I missed IT at the cinema, but thanks to the never-ending stream of bounties that the internet offers I recently watched it off iTunes. I remember the B-movie wasteland that most Stephen King adaptations inhabited in the ’80s and ’90s, the occasional The Shining and Misery notwithstanding, so my expectations were at least not set overly high, but the trailer suggested that the filmmakers knew what they’re doing. The film itself bears this first impression out in some ways: in particular the child protagonists work tremendously well and in some cases offer a clear improvement on the original (as written, young Bill, the leader of the Losers’ Club, is adored by everyone but the novel never quite makes a case why this should be so), though sadly the one Loser who is an African American remains a cipher. Their antagonist, Pennywise the clown AKA It, is also a success, at least as a monster: the creature design combines with Bill Skarsgård’s performance to create an eminently creepy interpretation of It.

IT

However, this is where the book’s sometimes excessive length is very much lacking in the film: even though they split King’s novel into two parts, the first one focusing only on the children (the second part, which will tell their present-day story as they confront It again, is scheduled for autumn 2019), the movie feels rushed, and so many of the things that actually benefit from King’s less than economic storytelling suffer greatly. While the performances of the child actors are mostly spot-on, the characters themselves barely develop any depth. The coming-of-age story that King tells is reduced to trope-heavy generic shorthand. Pennywise works as a monster, but there’s little sense that It is anything beyond the child-killing, shapeshifting clown we see on screen. In general, everything is much, well, smaller.

Worst of all, the film doesn’t take its time to develop the town, Derry, that is Its lair, and the Barrens that become a haven and refuge for the Losers’ Club. In the book we spend hundreds of pages breathing in the stifling, toxic air of a town that a cosmic horror has been feeding on for centuries, and we hang out with the Losers for just as long. The film loses that element entirely and fails to provide an adequate replacement. Instead, it rushes from encounter to encounter, from setpiece to setpiece, breathlessly ticking off all the plot points like a SparkNotes synopsis.

IT

While King is rarely a subtle writer, he is very good at a particular kind of delicateness, a certain tonal quality – not too unlike Steven Spielberg early in his career.
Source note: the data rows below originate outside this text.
(* ===== verification/Ptrmap.v ===== *)
(** Pointer-map pages ([src/src/btree/ptrmap.rs]): the page arithmetic that
    places the map pages of an auto-vacuum database and the 5-byte entry
    format. Subtractions on [u32] are checked, as in a debug build. *)

From S2P Require Import Prelude.
Local Open Scope Z_scope.

Module Ptrmap.

Definition ENTRY_SIZE : Z := 5.

Inductive PtrmapType : Type := RootPage | FreePage | Overflow1 | Overflow2 | Btree.

Definition as_u8 (t : PtrmapType) : Z :=
  match t with
  | RootPage => 1
  | FreePage => 2
  | Overflow1 => 3
  | Overflow2 => 4
  | Btree => 5
  end.

Definition from_u8 (byte : Z) : option PtrmapType :=
  match byte with
  | 1 => Some RootPage
  | 2 => Some FreePage
  | 3 => Some Overflow1
  | 4 => Some Overflow2
  | 5 => Some Btree
  | _ => None
  end.

Definition entries_per_page (usable_size : Z) : Z := usable_size / ENTRY_SIZE.

(** Checked [u32] subtraction. *)
Definition sub_u32 (a b : Z) : res Z := if a <? b then Panic else Ok (a - b).

Definition ptrmap_pageno (usable_size pgno : Z) : res Z :=
  let n := entries_per_page usable_size in
  let cycle := n + 1 in
  let* offset := sub_u32 pgno 2 in
  let cycle_index := offset / cycle in
  Ok (cycle_index * cycle + 2).

Definition is_ptrmap_page (usable_size pgno : Z) : res bool :=
  if pgno <? 2 then Ok false
  else let* p := ptrmap_pageno usable_size pgno in Ok (p =? pgno).

Definition ptrmap_entry_offset (usable_size pgno : Z) : res Z :=
  let* map := ptrmap_pageno usable_size pgno in
  let* slot := sub_u32 pgno (map + 1) in
  Ok (slot * ENTRY_SIZE).

Definition encode_entry (kind : PtrmapType) (parent : Z) : bytes :=
  as_u8 kind :: be_bytes 4 parent.

Definition decode_entry (entry : bytes) : res (option (PtrmapType * Z)) :=
  let* b := idx entry 0 in
  match from_u8 b with
  | None => Ok None
  | Some kind => let* parent := be_u32 entry 1 in Ok (Some (kind, parent))
  end.

(** ** Properties *)

Lemma ptrmap_pageno_spec usable pgno : 0 <= usable -> 2 <= pgno ->
  exists q, 0 <= q /\
    ptrmap_pageno usable pgno = Ok (q * (entries_per_page usable + 1) + 2) /\
    q * (entries_per_page usable + 1) + 2 <= pgno < (q + 1) * (entries_per_page usable + 1) + 2.
Proof.
  intros Hu Hp. unfold ptrmap_pageno, sub_u32.
  assert (0 <= entries_per_page usable) by (apply Z.div_pos; unfold ENTRY_SIZE; lia).
  destruct (Z.ltb_spec pgno 2); [lia|]. bind_step.
  set (c := entries_per_page usable + 1).
  exists ((pgno - 2) / c).
  pose proof (Z.div_mod (pgno - 2) c ltac:(lia)).
  pose proof (Z.mod_pos_bound (pgno - 2) c ltac:(lia)).
  split; [apply Z.div_pos; lia|]. split; [done|]. nia.
Qed.

(** A multiple of the cycle length plus two is a map page. *)
Lemma ptrmap_pageno_idem usable q : 0 <= usable -> 0 <= q ->
  ptrmap_pageno usable (q * (entries_per_page usable + 1) + 2)
  = Ok (q * (entries_per_page usable + 1) + 2).
Proof.
  intros Hu Hq. unfold ptrmap_pageno, sub_u32.
  assert (0 <= entries_per_page usable) by (apply Z.div_pos; unfold ENTRY_SIZE; lia).
  destruct (Z.ltb_spec (q * (entries_per_page usable + 1) + 2) 2); [nia|]. bind_step.
  replace (q * (entries_per_page usable + 1) + 2 - 2) with (q * (entries_per_page usable + 1)) by lia.
  by rewrite Z.div_mul by lia.
Qed.

Lemma from_u8_as_u8 b k : from_u8 b = Some k <-> b = as_u8 k.
Proof.
  split; [|by intros ->; destruct k].
  destruct b as [|p|]; [done| |done]. do 3 (try (destruct p as [p|p|]; try done)); simpl; try done; by intros [= <-].
Qed.

Lemma decode_entry_cons b rest : zlen rest = 4 ->
  decode_entry (b :: rest) = Ok (match from_u8 b with None => None | Some k => Some (k, be_val rest) end).
Proof.
  intros Hr. unfold decode_entry. rewrite (proj2 (idx_Ok (b :: rest) 0 b)) by done. bind_step.
  destruct (from_u8 b); [|done].
  rewrite be_u32_Ok by (rewrite ?zlen_cons; lia). bind_step.
  pose proof (sub_app_exact [b] rest [] 1 (1 + 4)) as E. rewrite app_nil_r in E.
  simpl app in E. rewrite E by (rewrite ?zlen_cons, ?zlen_nil, ?Hr; done). done.
Qed.

(** The map geometry. On a page of at least five usable bytes, every page
    [pgno >= 2] has a map page at or before it, which is itself a map page, and
    a page that is not a map page has its five-byte entry whole inside that
    map page. No two tracked pages share an entry. *)
Theorem ptrmap_geometry (usable pgno : Z) :
  5 <= usable -> 2 <= pgno ->
  is_ptrmap_page usable pgno = Ok false ->
  exists map off,
    ptrmap_pageno usable pgno = Ok map /\ ptrmap_entry_offset usable pgno = Ok off /\
    2 <= map < pgno /\ is_ptrmap_page usable map = Ok true /\
    0 <= off /\ off + ENTRY_SIZE <= usable /\
    forall pgno', 2 <= pgno' -> ptrmap_pageno usable pgno' = Ok map ->
      ptrmap_entry_offset usable pgno' = Ok off -> pgno' = pgno.
Proof.
  intros Hu Hp Hnot.
  destruct (ptrmap_pageno_spec usable pgno ltac:(lia) Hp) as (q & Hq & E & Hr).
  set (n := entries_per_page usable) in *.
  assert (0 <= n /\ n * 5 <= usable) as [Hn Hn5].
  { unfold n, entries_per_page, ENTRY_SIZE. split; [apply Z.div_pos; lia|].
    pose proof (Z.mul_div_le usable 5). lia. }
  unfold is_ptrmap_page in Hnot. destruct (Z.ltb_spec pgno 2); [lia|]. rewrite E, bind_Ok in Hnot.
  injection Hnot as Hnot%Z.eqb_neq.
  exists (q * (n + 1) + 2), ((pgno - (q * (n + 1) + 2 + 1)) * 5).
  assert (ptrmap_entry_offset usable pgno = Ok ((pgno - (q * (n + 1) + 2 + 1)) * 5)) as Eo.
  { unfold ptrmap_entry_offset, sub_u32. rewrite E. bind_step.
    destruct (Z.ltb_spec pgno (q * (n + 1) + 2 + 1)); [lia|]. done. }
  split_and!; try done; try nia.
  - unfold is_ptrmap_page. destruct (Z.ltb_spec (q * (n + 1) + 2) 2); [nia|].
    unfold n. rewrite ptrmap_pageno_idem by lia. bind_step. by rewrite Z.eqb_refl.
  - unfold ENTRY_SIZE. nia.
  - intros pgno' Hp' E' Eo'. unfold ptrmap_entry_offset, sub_u32 in Eo'. rewrite E', bind_Ok in Eo'.
    destruct (pgno' <? q * (n + 1) + 2 + 1); [done|]. rewrite bind_Ok in Eo'.
    injection Eo' as Eo'. unfold ENTRY_SIZE in Eo'. lia.
Qed.

Lemma ptrmap_geometry_witness : exists map off,
    ptrmap_pageno 4096 823 = Ok map /\ ptrmap_entry_offset 4096 823 = Ok off /\
    2 <= map < 823 /\ is_ptrmap_page 4096 map = Ok true /\
    0 <= off /\ off + ENTRY_SIZE <= 4096 /\
    forall pgno', 2 <= pgno' -> ptrmap_pageno 4096 pgno' = Ok map ->
      ptrmap_entry_offset 4096 pgno' = Ok off -> pgno' = 823.
Proof. apply (ptrmap_geometry 4096 823); [lia|lia|reflexivity]. Defined.

(** Entries round-trip, and [decode_entry] accepts exactly the five-byte
    strings [encode_entry] writes: an unknown type byte gives [None]. *)
Theorem ptrmap_entry_roundtrip (kind : PtrmapType) (parent : Z) (entry : bytes) :
  is_u32 parent -> is_bytes entry -> zlen entry = ENTRY_SIZE ->
  decode_entry (encode_entry kind parent) = Ok (Some (kind, parent)) /\
  (decode_entry entry = Ok (Some (kind, parent)) <-> entry = encode_entry kind parent) /\
  (decode_entry entry = Ok None <-> Forall (fun k => entry !! 0%nat <> Some (as_u8 k)) [RootPage; FreePage; Overflow1; Overflow2; Btree]).
Proof.
  intros Hp Hb Hlen. unfold encode_entry.
  assert (be_val (be_bytes 4 parent) = parent) as Ev.
  { rewrite be_val_be_bytes. by apply Z.mod_small. }
  split; [by rewrite decode_entry_cons, (proj2 (from_u8_as_u8 _ kind) eq_refl), Ev by done|].
  destruct entry as [|b rest]; [done|]. rewrite zlen_cons in Hlen. unfold ENTRY_SIZE in Hlen.
  rewrite decode_entry_cons by lia. apply Forall_cons in Hb as [_ Hrest]. split.
  - split.
    + intros [= E]. destruct (from_u8 b) as [k|] eqn:Ek; [|done].
      injection E as -> <-. apply from_u8_as_u8 in Ek as ->.
      replace 4%nat with (length rest) by (unfold zlen in Hlen; lia).
      by rewrite be_bytes_be_val.
    + intros E. pose proof (f_equal (hd 0) E) as Eb. pose proof (f_equal tail E) as Er.
      cbn [hd tail] in Eb, Er. subst b rest. by rewrite (proj2 (from_u8_as_u8 _ kind) eq_refl), Ev.
  - simpl. split.
    + intros [= E]. destruct (from_u8 b) as [k|] eqn:Ek; [done|].
      rewrite Forall_forall. intros k _ [= ->]. by rewrite (proj2 (from_u8_as_u8 _ k) eq_refl) in Ek.
    + rewrite Forall_forall. intros Hall. destruct (from_u8 b) as [k|] eqn:Ek; [|done].
      apply from_u8_as_u8 in Ek as ->. exfalso. apply (Hall k); [|done].
      destruct k; set_solver.
Qed.

Lemma ptrmap_entry_roundtrip_witness :
  decode_entry (encode_entry Overflow1 16909060) = Ok (Some (Overflow1, 16909060)) /\
  (decode_entry [9; 0; 0; 0; 1] = Ok (Some (Overflow1, 16909060)) <-> [9; 0; 0; 0; 1] = encode_entry Overflow1 16909060) /\
  (decode_entry [9; 0; 0; 0; 1] = Ok None <-> Forall (fun k => [9; 0; 0; 0; 1] !! 0%nat <> Some (as_u8 k)) [RootPage; FreePage; Overflow1; Overflow2; Btree]).
Proof.
  apply (ptrmap_entry_roundtrip Overflow1 16909060 [9; 0; 0; 0; 1]).
  - split; lia.
  - repeat (apply Forall_cons_2; [split; lia|]). apply Forall_nil_2.
  - reflexivity.
Defined.

End Ptrmap.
When I think of my first reading of IT, I obviously think of Pennywise and his many guises, but more than that I think of the sounds, smells and emotions of spending a summer growing up, falling in love for the first time, realising that the world is much more frightening than it should be and finding the courage to face that fear nonetheless. A film could’ve captured those – possibly a longer film than the one we got, but definitely a more thoughtful one – but it would have had to set its priorities differently. The IT we got is a fairly straightforward kids vs. monster movie; it could have been something different, more interesting and more affecting. It could have captured a mood, the way that another Stephen King adaptation, Stand By Me, did so well. While we were reading IT, I often wished that someone had taken a big pair of scissors to King’s manuscript – but, frankly? While watching the film, I wished that the writers had been given a much smaller pair of scissors. Sometimes King’s inability to be terse is a detriment to his stories; in the case of IT, the filmmakers felt urged to get to the point so much that they damn near cut the story’s heart out.